■ WHAT YOU HAVE TO DO:
Scan the entries for lines with the word "makeLinkedEntries" and copy those lines.

===== RECORDS

(* ===== verification/CheckerInit.v ===== *)
(** * CheckerInit: the linked list that checkSingle starts from

    [history_ok] is what [makeEntries] and well-formed event histories provide: every
    operation has one call entry and one later return entry.  For such a history
    [makeLinkedEntries] builds an [arena], and [initSearch] establishes [Sim]. *)

From S2P Require Import Prelude Bitset LinkedList Porcupine CheckerFacts CheckerSim.
Local Open Scope Z_scope.

(** Two elements of a list in order. *)
Lemma split_two {A} (l : list A) p q x y :
  l !! p = Some x -> l !! q = Some y -> (p < q)%nat -> exists l1 l2 l3, l = l1 ++ x :: l2 ++ y :: l3.
Proof.
  intros Hp Hq Hlt. apply list_elem_of_split_length in Hp as (l1 & l2 & -> & Hlen).
  rewrite lookup_app_r in Hq by lia. replace (q - length l1)%nat with (S (q - p - 1)) in Hq by lia.
  cbn in Hq. apply list_elem_of_split_length in Hq as (l3 & l4 & -> & _). eauto.
Qed.

Section Init.
Context {In Out T : Type} (model : Model In Out T).
Implicit Types (hs : list (entry (In + Out))) (h : list (node (In + Out))).

(** Entry [e] is the return of operation [k]. *)
Definition isReturn (k : Z) (e : entry (In + Out)) : Prop := e_kind e = returnEntry /\ e_id e = k.

Record history_ok hs (n : Z) : Prop := {
  ho_len : zlen hs = 2 * n;
  ho_call p e : hs !! p = Some e -> e_kind e = callEntry ->
    0 <= e_id e < n /\ (exists i, e_value e = inl i) /\
    exists q e', (p < q)%nat /\ hs !! q = Some e' /\ isReturn (e_id e) e';
  ho_ret q e : hs !! q = Some e -> e_kind e = returnEntry ->
    (exists o, e_value e = inr o) /\
    exists p e', (p < q)%nat /\ hs !! p = Some e' /\ e_kind e' = callEntry /\ e_id e' = e_id e;
  ho_inj p q e e' : hs !! p = Some e -> hs !! q = Some e' -> e_kind e = e_kind e' -> e_id e = e_id e' -> p = q;
  ho_all k : 0 <= k < n -> exists p e, hs !! p = Some e /\ e_kind e = callEntry /\ e_id e = k
}.

(** The address of entry [p] of a history of [len] entries, and all of them in order. *)
Definition adr (len p : nat) : nat := (len - 1 - p)%nat.
Definition addrs (len : nat) : list nat := reverse (seq 0 len).

Lemma addrs_S len : addrs (S len) = len :: addrs len.
Proof. unfold addrs. by rewrite seq_S, reverse_app. Qed.

Lemma addrs_lookup len p : (p < len)%nat -> addrs len !! p = Some (adr len p).
Proof.
  intros Hp. unfold addrs, adr. rewrite reverse_lookup by (rewrite length_seq; lia).
  rewrite length_seq. apply lookup_seq. lia.
Qed.

Lemma addrs_in len a : a ∈ addrs len <-> (a < len)%nat.
Proof. unfold addrs. rewrite elem_of_reverse, elem_of_seq. lia. Qed.

Lemma addrs_NoDup len : NoDup (addrs len).
Proof. unfold addrs. rewrite reverse_Permutation. apply NoDup_seq. Qed.

(** The first return of operation [k] in a history, by address. *)
Definition returnAddr (k : Z) hs : option nat :=
  (fun '(q, _) => adr (length hs) q) <$> list_find (isReturn k) hs.

Definition matchOf hs p (e : entry (In + Out)) : option nat :=
  match e_kind e with
  | returnEntry => None
  | callEntry => returnAddr (e_id e) (drop (S p) hs)
  end.

(** The fixed fields of the nodes of a history. *)
Definition nodes_of h hs : Prop :=
  forall p e, hs !! p = Some e -> exists nd, h !! adr (length hs) p = Some nd /\
    value nd = Some (e_value e) /\ id nd = e_id e /\ match_ nd = matchOf hs p e.

Lemma fixed_nodes_of h h' hs : fixed h h' -> nodes_of h hs -> nodes_of h' hs.
Proof.
  intros [_ HF] Hn p e He. destruct (Hn p e He) as (nd & Hnd & Hv & Hi & Hm).
  destruct (HF _ _ Hnd) as (nd' & Hnd' & Hv' & Hm' & Hi'). exists nd'. by rewrite Hv', Hm', Hi'.
Qed.

(** Adding an entry in front. *)
Lemma nodes_of_cons h hs e nd :
  length h = length hs -> nodes_of h hs -> value nd = Some (e_value e) -> id nd = e_id e ->
  match_ nd = matchOf (e :: hs) 0 e -> nodes_of (h ++ [nd]) (e :: hs).
Proof.
  intros Hlen Hn Hv Hi Hm [|p] x Hx; cbn in Hx.
  - simplify_eq. exists nd. split; [|done]. unfold adr. cbn [length]. rewrite lookup_app_r by lia.
    by replace (S (length hs) - 1 - 0 - length h)%nat with 0%nat by lia.
  - destruct (Hn p x Hx) as (nd' & Hnd' & H). apply lookup_lt_Some in Hx as Hp.
    exists nd'. split; [|done]. unfold adr in *. cbn [length]. rewrite lookup_app_l by lia.
    by replace (S (length hs) - 1 - S p)%nat with (length hs - 1 - p)%nat by lia.
Qed.

Lemma returnAddr_cons_other k e hs :
  ~ isReturn k e -> returnAddr k (e :: hs) = returnAddr k hs.
Proof.
  intros Hne. unfold returnAddr. cbn [list_find]. case_decide; [done|].
  destruct (list_find (isReturn k) hs) as [[q x]|]; [|done]. cbn. f_equal. unfold adr. cbn. lia.
Qed.

Lemma returnAddr_cons_same k e hs : isReturn k e -> returnAddr k (e :: hs) = Some (length hs).
Proof.
  intros Heq. unfold returnAddr. cbn [list_find]. case_decide; [|done]. cbn. f_equal. unfold adr. cbn. lia.
Qed.

Lemma link_spec hs :
  exists h m, foldr linkEntry (Some ([], None, ∅)) hs = Some (h, head (addrs (length hs)), m) /\
    length h = length hs /\ dll h (addrs (length hs)) /\ nodes_of h hs /\
    forall k, m !! k = returnAddr k hs.
Proof.
  induction hs as [|e hs (h & m & Hf & Hlen & Hd & Hn & Hm)].
  { exists [], ∅. split_and!; [done..|by intros ? ? ?|]. intros k. by rewrite lookup_empty. }
  cbn [foldr]. rewrite Hf. cbn [linkEntry mbind option_bind].
  assert (forall x, x ∈ addrs (length hs) -> (x < length h)%nat) as Hlt by (intros x; rewrite addrs_in; lia).
  set (mt := match e_kind e with returnEntry => None | callEntry => m !! e_id e end).
  destruct (insertBefore_dll h (Some (e_value e)) mt (e_id e) (addrs (length hs)) Hd
              (addrs_NoDup _) Hlt) as (h' & Hins & Hd' & HF).
  assert (nodes_of h' (e :: hs)) as Hn'.
  { eapply fixed_nodes_of; [done|]. apply nodes_of_cons; [done..|]. cbn [match_]. unfold mt, matchOf.
    destruct (e_kind e); [|done]. apply Hm. }
  assert (length h' = length (e :: hs)) as Hlen' by (destruct HF as [-> _]; rewrite length_app; cbn; lia).
  assert (dll h' (addrs (length (e :: hs)))) as Hd2 by (cbn [length]; by rewrite addrs_S, <- Hlen at 1).
  exists h'. subst mt. unfold alloc. destruct (e_kind e) eqn:Ek; rewrite Hins; cbn [mbind option_bind].
  - exists m. split_and!; [|done..|].
    + cbn [length]. by rewrite addrs_S, Hlen.
    + intros k. rewrite Hm. symmetry. apply returnAddr_cons_other. unfold isReturn. rewrite Ek. naive_solver.
  - exists (<[e_id e := length h]> m). split_and!; [|done..|].
    + cbn [length]. by rewrite addrs_S, Hlen.
    + intros k. destruct (decide (k = e_id e)) as [->|Hne].
      * rewrite lookup_insert_eq, returnAddr_cons_same by done. by rewrite Hlen.
      * rewrite lookup_insert_ne, Hm by done. symmetry. apply returnAddr_cons_other.
        intros [_ Heq]. by symmetry in Heq.
Qed.

(** *** The arena of a history *)

Section Build.
Context (hs : list (entry (In + Out))) (n : Z) (h : list (node (In + Out))).
Context (Hok : history_ok hs n) (Hn : nodes_of h hs).

Local Abbreviation A p := (adr (length hs) p).

Lemma adr_inj p q : (p < length hs)%nat -> (q < length hs)%nat -> A p = A q -> p = q.
Proof. unfold adr. lia. Qed.

(** Every address belongs to one entry. *)
Lemma addr_entry a : a ∈ addrs (length hs) -> exists p e, hs !! p = Some e /\ a = A p.
Proof.
  rewrite addrs_in. intros Ha. destruct (lookup_lt_is_Some_2 hs (length hs - 1 - a)) as [e He]; [lia|].
  exists (length hs - 1 - a)%nat, e. split; [done|]. unfold adr. lia.
Qed.

Lemma entry_addr p e : hs !! p = Some e -> A p ∈ addrs (length hs).
Proof. intros Hp%lookup_lt_Some. apply addrs_in. unfold adr. lia. Qed.

Lemma entry_fields p e :
  hs !! p = Some e ->
  cid h (A p) = e_id e /\ val h (A p) = Some (e_value e) /\ partner h (A p) = matchOf hs p e.
Proof.
  intros Hp. destruct (Hn p e Hp) as (nd & Hnd & Hv & Hi & Hm). unfold cid, val, partner. rewrite Hnd. cbn.
  by rewrite Hv, Hi, Hm.
Qed.

(** A call points to its return. *)
Lemma call_match p e :
  hs !! p = Some e -> e_kind e = callEntry ->
  exists q e', (p < q)%nat /\ hs !! q = Some e' /\ isReturn (e_id e) e' /\ matchOf hs p e = Some (A q).
Proof.
  intros Hp Hk. destruct (ho_call _ _ Hok p e Hp Hk) as (_ & _ & q & e' & Hlt & Hq & Hr).
  unfold matchOf, returnAddr. rewrite Hk.
  destruct (list_find (isReturn (e_id e)) (drop (S p) hs)) as [[q' e2]|] eqn:E.
  - apply list_find_Some in E as (Hq' & Hr' & _). rewrite lookup_drop in Hq'.
    exists (S p + q')%nat, e2. split_and!; [lia|done|done|]. cbn. f_equal. unfold adr.
    rewrite length_drop. apply lookup_lt_Some in Hq'. lia.
  - exfalso. apply list_find_None in E. rewrite Forall_forall in E. apply (E e'); [|done].
    apply list_elem_of_lookup. exists (q - S p)%nat. rewrite lookup_drop.
    by replace (S p + (q - S p))%nat with q by lia.
Qed.

Lemma isCall_iff p e : hs !! p = Some e -> isCall h (A p) <-> e_kind e = callEntry.
Proof.
  intros Hp. unfold isCall. destruct (entry_fields p e Hp) as (_ & _ & ->). unfold matchOf.
  destruct (e_kind e) eqn:Ek; [|split; [by intros [? ?]|done]]. split; [done|]. intros _.
  destruct (call_match p e Hp Ek) as (q & e' & _ & _ & _ & Hm). unfold matchOf in Hm. rewrite Ek in Hm.
  by rewrite Hm.
Qed.

(** The partner of a call is the address of its return. *)
Lemma partner_iff p e q e' :
  hs !! p = Some e -> e_kind e = callEntry -> hs !! q = Some e' -> isReturn (e_id e) e' ->
  partner h (A p) = Some (A q).
Proof.
  intros Hp Hk Hq [Hk' Hid']. destruct (entry_fields p e Hp) as (_ & _ & ->).
  destruct (call_match p e Hp Hk) as (q2 & e2 & _ & Hq2 & [Hk2 Hid2] & ->). f_equal. f_equal.
  eapply (ho_inj _ _ Hok); [done|done|congruence..].
Qed.

Lemma history_arena : arena h (addrs (length hs)) n.
Proof.
  split.
  - apply addrs_NoDup.
  - rewrite <- (ho_len _ _ Hok). unfold zlen, addrs. by rewrite length_reverse, length_seq.
  - intros a (p & e & Hp & ->)%addr_entry. destruct (entry_fields p e Hp) as (-> & _).
    split; [destruct (Hn p e Hp) as (nd & -> & _); by eexists|]. destruct (e_kind e) eqn:Ek.
    + by apply (ho_call _ _ Hok p e).
    + destruct (ho_ret _ _ Hok p e Hp Ek) as (_ & p' & e' & _ & Hp' & Hk' & <-).
      by apply (ho_call _ _ Hok p' e').
  - intros a b (p & e & Hp & ->)%addr_entry Hb. destruct (entry_fields p e Hp) as (Hcid & Hval & Hm).
    assert (e_kind e = callEntry) as Hk by (apply (isCall_iff p e Hp); by exists b).
    destruct (ho_call _ _ Hok p e Hp Hk) as (_ & [i Hi] & _).
    destruct (call_match p e Hp Hk) as (q & e' & Hlt & Hq & [Hk' Hid'] & Hm').
    assert (b = A q) as -> by congruence.
    destruct (ho_ret _ _ Hok q e' Hq Hk') as ([o Ho] & _).
    destruct (entry_fields q e' Hq) as (Hcid' & Hval' & Hmq).
    destruct (split_two (addrs (length hs)) p q (A p) (A q)) as (L1 & L2 & L3 & HL);
      [by apply addrs_lookup, (lookup_lt_Some hs _ e)|by apply addrs_lookup, (lookup_lt_Some hs _ e')|done|].
    exists i, o, L1, L2, L3. split_and!; [congruence..| |done]. rewrite Hmq. unfold matchOf. by rewrite Hk'.
  - intros b (q & e & Hq & ->)%addr_entry Hb.
    assert (e_kind e = returnEntry) as Hk.
    { destruct (e_kind e) eqn:Ek; [|done]. exfalso. apply (isCall_iff q e Hq) in Ek as [? ?]. congruence. }
    destruct (ho_ret _ _ Hok q e Hq Hk) as (_ & p & e' & Hlt & Hp & Hk' & Hid).
    exists (A p). split_and!; [by eapply entry_addr|by eapply partner_iff|].
    destruct (entry_fields q e Hq) as (-> & _). by destruct (entry_fields p e' Hp) as (-> & _).
  - intros a b (p & e & Hp & ->)%addr_entry (q & e' & Hq & ->)%addr_entry Ha Hb Hid. f_equal.
    apply (isCall_iff p e Hp) in Ha. apply (isCall_iff q e' Hq) in Hb.
    destruct (entry_fields p e Hp) as (Hc & _). destruct (entry_fields q e' Hq) as (Hc' & _).
    eapply (ho_inj _ _ Hok); [done|done|congruence..].
  - intros k Hk. destruct (ho_all _ _ Hok k Hk) as (p & e & Hp & Hkd & Hid). exists (A p).
    split_and!; [by eapply entry_addr|by apply (isCall_iff p e)|].
    by destruct (entry_fields p e Hp) as (-> & _).
Qed.
End Build.

(** [checkSingle] before its loop. *)
Lemma initSearch_spec hs n :
  history_ok hs n ->
  exists h st, initSearch model hs = Some (length hs, st) /\
    nodes_of h hs /\ arena h (addrs (length hs)) n /\
    let c := mkConfig [] (Init model) [] (addrs (length hs)) ∅ in
    let words := length (newBitset n) in
    n <= 64 * Z.of_nat words /\ Sim model h (length hs) (addrs (length hs)) n words st c /\
    AInv model h (addrs (length hs)) c.
Proof.
  intros Hok. destruct (link_spec hs) as (h & m & Hf & Hlen & Hd & Hn & _).
  assert (0 <= n) as Hn0 by (pose proof (ho_len _ _ Hok); pose proof (zlen_nonneg hs); lia).
  assert (Hlt : forall x, x ∈ addrs (length hs) -> (x < length h)%nat) by (intros x; rewrite addrs_in; lia).
  destruct (insertBefore_dll h None None (-1) (addrs (length hs)) Hd (addrs_NoDup _) Hlt)
    as (h' & Hins & Hd' & HF). rewrite Hlen in Hins, Hd'.
  assert (nodes_of h' hs) as Hn'.
  { eapply fixed_nodes_of; [done|]. intros p e Hp. destruct (Hn p e Hp) as (nd & Hnd & H).
    exists nd. split; [|done]. by apply lookup_app_l_Some. }
  exists h', (mkSearch h' (head (addrs (length hs))) (newBitset n) ∅ [] (replicate (Z.to_nat n) None) [] (Init model)).
  pose proof (history_arena hs n h' Hok Hn') as HA.
  destruct (newBitset_spec n Hn0) as (Hwf & [Hcap _] & Hmem).
  cbv zeta. unfold capacity, zlen in Hcap. split_and!; [|done|done|lia| |].
  - unfold initSearch, makeLinkedEntries. rewrite Hf. cbn [mbind option_bind]. unfold length_.
    rewrite (count_nodes_dll _ h (addrs (length hs)) None) by
      (done || (unfold addrs; rewrite length_reverse, length_seq; lia)). cbn [mbind option_bind].
    assert ((0 + zlen (addrs (length hs))) / 2 = n) as ->.
    { unfold zlen, addrs. rewrite length_reverse, length_seq. pose proof (ho_len _ _ Hok) as Hl. unfold zlen in Hl.
      rewrite Hl, Z.add_0_l, Z.mul_comm. by apply Z.div_mul. }
    unfold alloc. rewrite Hlen, Hins. done.
  - split; cbn; try done.
    + apply fixed_refl.
    + split; [done|]. split; [done|]. cbn. rewrite app_nil_r. apply NoDup_cons.
      split; [rewrite addrs_in; lia|apply addrs_NoDup].
    + split_and!; [by rewrite length_replicate| |constructor].
      intros q Hq. by apply elem_of_replicate in Hq as [? _].
  - split; cbn; [|constructor|done]. unfold live. apply filter_all. set_solver.
Qed.
End Init.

==========

■ SOLUTION TO THE EXERCISE:
    [makeLinkedEntries] builds an [arena], and [initSearch] establishes [Sim]. *)
  - unfold initSearch, makeLinkedEntries. rewrite Hf. cbn [mbind option_bind]. unfold length_.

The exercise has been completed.